● **ASSIGNED TASK**
Search the listing below for the string "StreamHash" and copy every line where it occurs.

● **DATA IN THIS EXERCISE**
(* ===== verification/KeccakTheorems.v ===== *)
(** * What [keccak.c] guarantees

    The hash functions are the Keccak sponges of the specification, in every build
    configuration the source offers: three lane representations, seven unrollings,
    both input loops.  The contexts are streaming hashes in the sense of
    [StreamHash]. *)

From S2P Require Import Prelude Bytes Stream Keccak KeccakSpec KeccakProofs KeccakWide.
From S2P Require Import KeccakHash KeccakNarrow.

Lemma core_init_ok {L} `{!Lane L} d l (kc : keccak_context) :
  keccak_variant d l -> keccak_valid kc -> stream_ok l (core (keccak_init kc (8 * d))).
Proof.
  intros Hv Hc. destruct (keccak_variant_facts d l Hv) as (Hl & _). unfold keccak_valid in Hc.
  split; cbn; lia.
Qed.

(** After [keccak_close] the context is a freshly initialised one. *)
Lemma keccak_close_snd {L} `{!Lane L} u d l (kc : keccak_context) m ub n :
  keccak_variant d l -> keccak_valid kc ->
  exists kc', keccak_valid kc' /\
    snd (keccak_close u d l
         (KC (absorb l (keccak_block u l) (core (keccak_init kc (8 * d))) m)
             (lim (keccak_init kc (8 * d)))) ub n) = keccak_init kc' (8 * d).
Proof.
  intros Hv Hc. pose proof (core_init_ok d l kc Hv Hc) as Hok.
  unfold keccak_close, keccak_core. cbn [core snd lim]. eexists. split; [|reflexivity].
  unfold keccak_valid. cbn [core buf].
  rewrite !absorb_buf by auto using absorb_ok. apply Hc.
Qed.

Lemma sph_keccak_digests u d l chunks ub n :
  keccak_variant d l -> Forall bytes chunks -> inw 8 ub -> (n < 8)%nat ->
  let digest L (lane : Lane L) (kc : keccak_context) :=
    fst (keccak_close u d l (fold_left (fun kc c => keccak_core u kc c l) chunks
           (keccak_init kc (8 * d))) ub n) in
  let spec := sponge l d (bits_of_bytes (concat chunks) ++ extra_bits ub n) in
  (forall kc, keccak_valid kc -> digest Z wide_lane kc = spec)
  /\ (forall kc, keccak_valid kc -> digest narrow narrow_lane kc = spec)
  /\ (forall kc, keccak_valid kc -> digest narrow interleaved_lane kc = spec).
Proof.
  intros Hv Hc Hub Hn digest spec. assert (bytes (concat chunks)) as Hb by (by apply Forall_concat).
  unfold digest, spec. split_and!; intros kc Hkc;
    rewrite keccak_core_chunks by (by apply core_init_ok).
  - by apply (keccak_close_sponge eq).
  - by apply (keccak_close_sponge plain_rel).
  - by apply (keccak_close_sponge inter_rel).
Qed.

(** C28: Keccak-224/256/384/512: for every message, split into chunks in any way, and up
    to seven extra bits, the code returns the sponge of the specification (padding
    10*1 at the level of bits), for each of the three lane representations and each
    unrolling of the permutation, whatever the context held before
    initialisation. *)
Theorem sph_keccak_is_sponge u d l chunks ub n :
  keccak_variant d l -> Forall bytes chunks -> inw 8 ub -> (n < 8)%nat ->
  let digest L (lane : Lane L) (kc : keccak_context) :=
    fst (keccak_close u d l (fold_left (fun kc c => keccak_core u kc c l) chunks
           (keccak_init kc (8 * d))) ub n) in
  let spec := sponge l d (bits_of_bytes (concat chunks) ++ extra_bits ub n) in
  (forall kc, keccak_valid kc -> digest Z wide_lane kc = spec)
  /\ (forall kc, keccak_valid kc -> digest narrow narrow_lane kc = spec)
  /\ (forall kc, keccak_valid kc -> digest narrow interleaved_lane kc = spec).
Proof. apply sph_keccak_digests. Qed.

(** A context as the C code finds it: contents left over from earlier use. *)
Definition stale_context : @keccak_context Z :=
  KC (Stream (replicate 25 7) (replicate 144 9) 5) 3.

Lemma sph_keccak_is_sponge_witness :
  fst (keccak_close U8 64 72 (fold_left (fun kc c => keccak_core U8 kc c 72)
     [[1; 2; 3]; replicate 80 4] (keccak_init stale_context (8 * 64))) 0xA0 3)
  = sponge 72 64 (bits_of_bytes (concat [[1; 2; 3]; replicate 80 4]) ++ extra_bits 0xA0 3).
Proof.
  destruct (sph_keccak_is_sponge U8 64 72 [[1; 2; 3]; replicate 80 4] 0xA0 3) as [H _].
  - right. right. right. left. reflexivity.
  - apply chunks_check. reflexivity.
  - unfold inw. lia.
  - lia.
  - exact (H stale_context eq_refl).
Defined.

(** [SPH_KECCAK_64] with the digest functions as a streaming hash. *)
Definition keccak512 (m : list Z) : list Z := sponge 72 64 (bits_of_bytes m).

#[export] Instance sph_keccak512_hash u :
  StreamHash keccak_valid sph_keccak512_init (sph_keccak512 u) (sph_keccak512_close u)
    (fun _ => True) keccak512.
Proof.
  assert (keccak_variant 64 72) as Hv by (cbn; tauto).
  split.
  - done.
  - intros kc chunks Hkc Hc _. unfold keccak512.
    rewrite <- (app_nil_r (bits_of_bytes _)).
    destruct (sph_keccak_digests u 64 72 chunks 0 0 Hv Hc) as [H _]; [by apply inw_0|lia|].
    exact (H kc Hkc).
  - intros kc chunks Hkc.
    change (fold_left (sph_keccak512 u) chunks (sph_keccak512_init kc))
      with (fold_left (fun kc c => keccak_core u kc c 72) chunks (keccak_init kc (8 * 64))).
    rewrite keccak_core_chunks by (by apply core_init_ok).
    by apply (keccak_close_snd u 64 72 kc (concat chunks) 0 0).
Qed.

(** [KECCAK_F_1600] on a state with the six lanes complemented is the permutation
    Keccak-f[1600] of the specification, for each of the seven values of
    [SPH_KECCAK_UNROLL]; rotation offsets and round constants are those of the
    defining recurrences. *)
Theorem KECCAK_F_is_keccak_f u A :
  inws 64 A -> length A = 25%nat ->
  KECCAK_F_1600 u (uncomplement A) = uncomplement (keccak_f A).
Proof. intros. by apply KECCAK_F_comp. Qed.

Lemma KECCAK_F_is_keccak_f_witness :
  KECCAK_F_1600 U6 (uncomplement (map Z.of_nat (seq 0 25)))
  = uncomplement (keccak_f (map Z.of_nat (seq 0 25))).
Proof.
  apply (KECCAK_F_is_keccak_f U6 (map Z.of_nat (seq 0 25))).
  - apply (inws_mono 8); [lia|]. apply bytes_check. reflexivity.
  - reflexivity.
Defined.

(** The unrolled input loop of the builds that copy the state to local variables
    does what the loop of the other builds does, for the four rates and any
    lanes. *)
Theorem INPUT_BUF_variants {L} `{!Lane L} l buf (st : list L) :
  In l [72; 104; 136; 144]%nat -> INPUT_BUF_copy l buf st = INPUT_BUF l buf st.
Proof. apply INPUT_BUF_copy_eq. Qed.

Lemma INPUT_BUF_variants_witness :
  INPUT_BUF_copy 104 (replicate 104 1) (replicate 25 0) = INPUT_BUF 104 (replicate 104 1) (replicate 25 0).
Proof. apply (INPUT_BUF_variants 104 (replicate 104 1) (replicate 25 0)). right. left. reflexivity. Defined.

Lemma pair_rel_inj pl ph x y w : pair_rel pl ph x w -> pair_rel pl ph y w -> x = y.
Proof.
  intros (A1 & A2 & _ & A4) (B1 & B2 & _ & B4). destruct x as [xl xh], y as [yl yh]. cbn in *.
  f_equal; apply (inw_ext 32); try done; intros n Hn;
    destruct (A4 n Hn) as [E1 E2], (B4 n Hn) as [E3 E4]; congruence.
Qed.

Lemma plain_rel_exists l h : inw 32 l -> inw 32 h -> plain_rel (Narrow l h) (l .| (h << 32)).
Proof.
  intros Hl Hh. split_and!; try done.
  - apply inw_lor; [lia|by apply (inw_mono 32)|].
    unfold inw in *. rewrite Z.shiftl_mul_pow2 by lia. lia.
  - intros n Hn. cbn [lo hi]. autorewrite with zbits. split.
    + destruct (Z.leb_spec 32 n); [lia|]. by rewrite orb_false_r.
    + destruct (Z.leb_spec 32 (n + 32)); [|lia]. rewrite (inw_testbit 32 l) by (done || lia).
      replace (n + 32 - 32) with n by lia. done.
Qed.

(** A word with given bits. *)
Lemma word_of_bits (f : Z -> bool) (k : nat) :
  exists w, inw (Z.of_nat k) w /\ forall n, 0 <= n < Z.of_nat k -> Z.testbit w n = f n.
Proof.
  induction k as [|k (w & Hw & Hb)]; [by exists 0; split; [apply inw_0|lia]|].
  exists (w .| (Z.b2z (f (Z.of_nat k)) << Z.of_nat k)). split.
  - apply inw_lor; [lia|by apply (inw_mono (Z.of_nat k)); [lia|]|].
    rewrite Z.shiftl_mul_pow2 by lia. unfold inw.
    replace (Z.of_nat (S k)) with (Z.of_nat k + 1) by lia. rewrite Z.pow_add_r by lia.
    destruct (f (Z.of_nat k)); cbn; lia.
  - intros n Hn. autorewrite with zbits. destruct (Z.leb_spec (Z.of_nat k) n); cbn [andb].
    + rewrite (inw_testbit (Z.of_nat k) w) by done.
      replace n with (Z.of_nat k) by lia. by rewrite Z.sub_diag, Z.b2z_bit0.
    + rewrite orb_false_r. apply Hb. lia.
Qed.

Lemma inter_rel_exists l h : inw 32 l -> inw 32 h -> exists w, inter_rel (Narrow l h) w.
Proof.
  intros Hl Hh.
  destruct (word_of_bits (fun n => Z.testbit (if Z.even n then l else h) (n / 2)) 64) as (w & Hw & Hb).
  exists w. split_and!; try done. intros n Hn. cbn [lo hi]. rewrite !Hb by lia.
  rewrite Z.even_mul, Z.even_add, Z.even_mul. cbn [Z.even orb eqb].
  rewrite (Z.mul_comm 2), Z.div_mul, Z.div_add_l by lia. split; [done|]. f_equal.
  change (1 / 2) with 0. lia.
Qed.

(** [INTERLEAVE] and [UNINTERLEAVE] are inverse to each other on pairs of 32-bit
    words, and [INTERLEAVE] separates the even from the odd bits. *)
Theorem INTERLEAVE_roundtrip l h :
  inw 32 l -> inw 32 h ->
  UNINTERLEAVE (INTERLEAVE (Narrow l h)) = Narrow l h
  /\ INTERLEAVE (UNINTERLEAVE (Narrow l h)) = Narrow l h
  /\ forall n, 0 <= n < 32 ->
     Z.testbit (lo (INTERLEAVE (Narrow l h))) n = Z.testbit (l .| (h << 32)) (2 * n)
     /\ Z.testbit (hi (INTERLEAVE (Narrow l h))) n = Z.testbit (l .| (h << 32)) (2 * n + 1).
Proof.
  intros Hl Hh. pose proof (plain_rel_exists l h Hl Hh) as Hp.
  destruct (inter_rel_exists l h Hl Hh) as [w Hi].
  split_and!.
  - eapply pair_rel_inj; [|exact Hp]. by apply UNINTERLEAVE_rel, INTERLEAVE_rel.
  - eapply pair_rel_inj; [|exact Hi]. by apply INTERLEAVE_rel, UNINTERLEAVE_rel.
  - by apply (INTERLEAVE_rel _ _ Hp).
Qed.

Lemma INTERLEAVE_roundtrip_witness :
  UNINTERLEAVE (INTERLEAVE (Narrow 0x12345678 0x9ABCDEF0)) = Narrow 0x12345678 0x9ABCDEF0.
Proof. apply (INTERLEAVE_roundtrip 0x12345678 0x9ABCDEF0); unfold inw; lia. Defined.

● **SOLUTION TO THIS EXERCISE**
    [StreamHash]. *)
  StreamHash keccak_valid sph_keccak512_init (sph_keccak512 u) (sph_keccak512_close u)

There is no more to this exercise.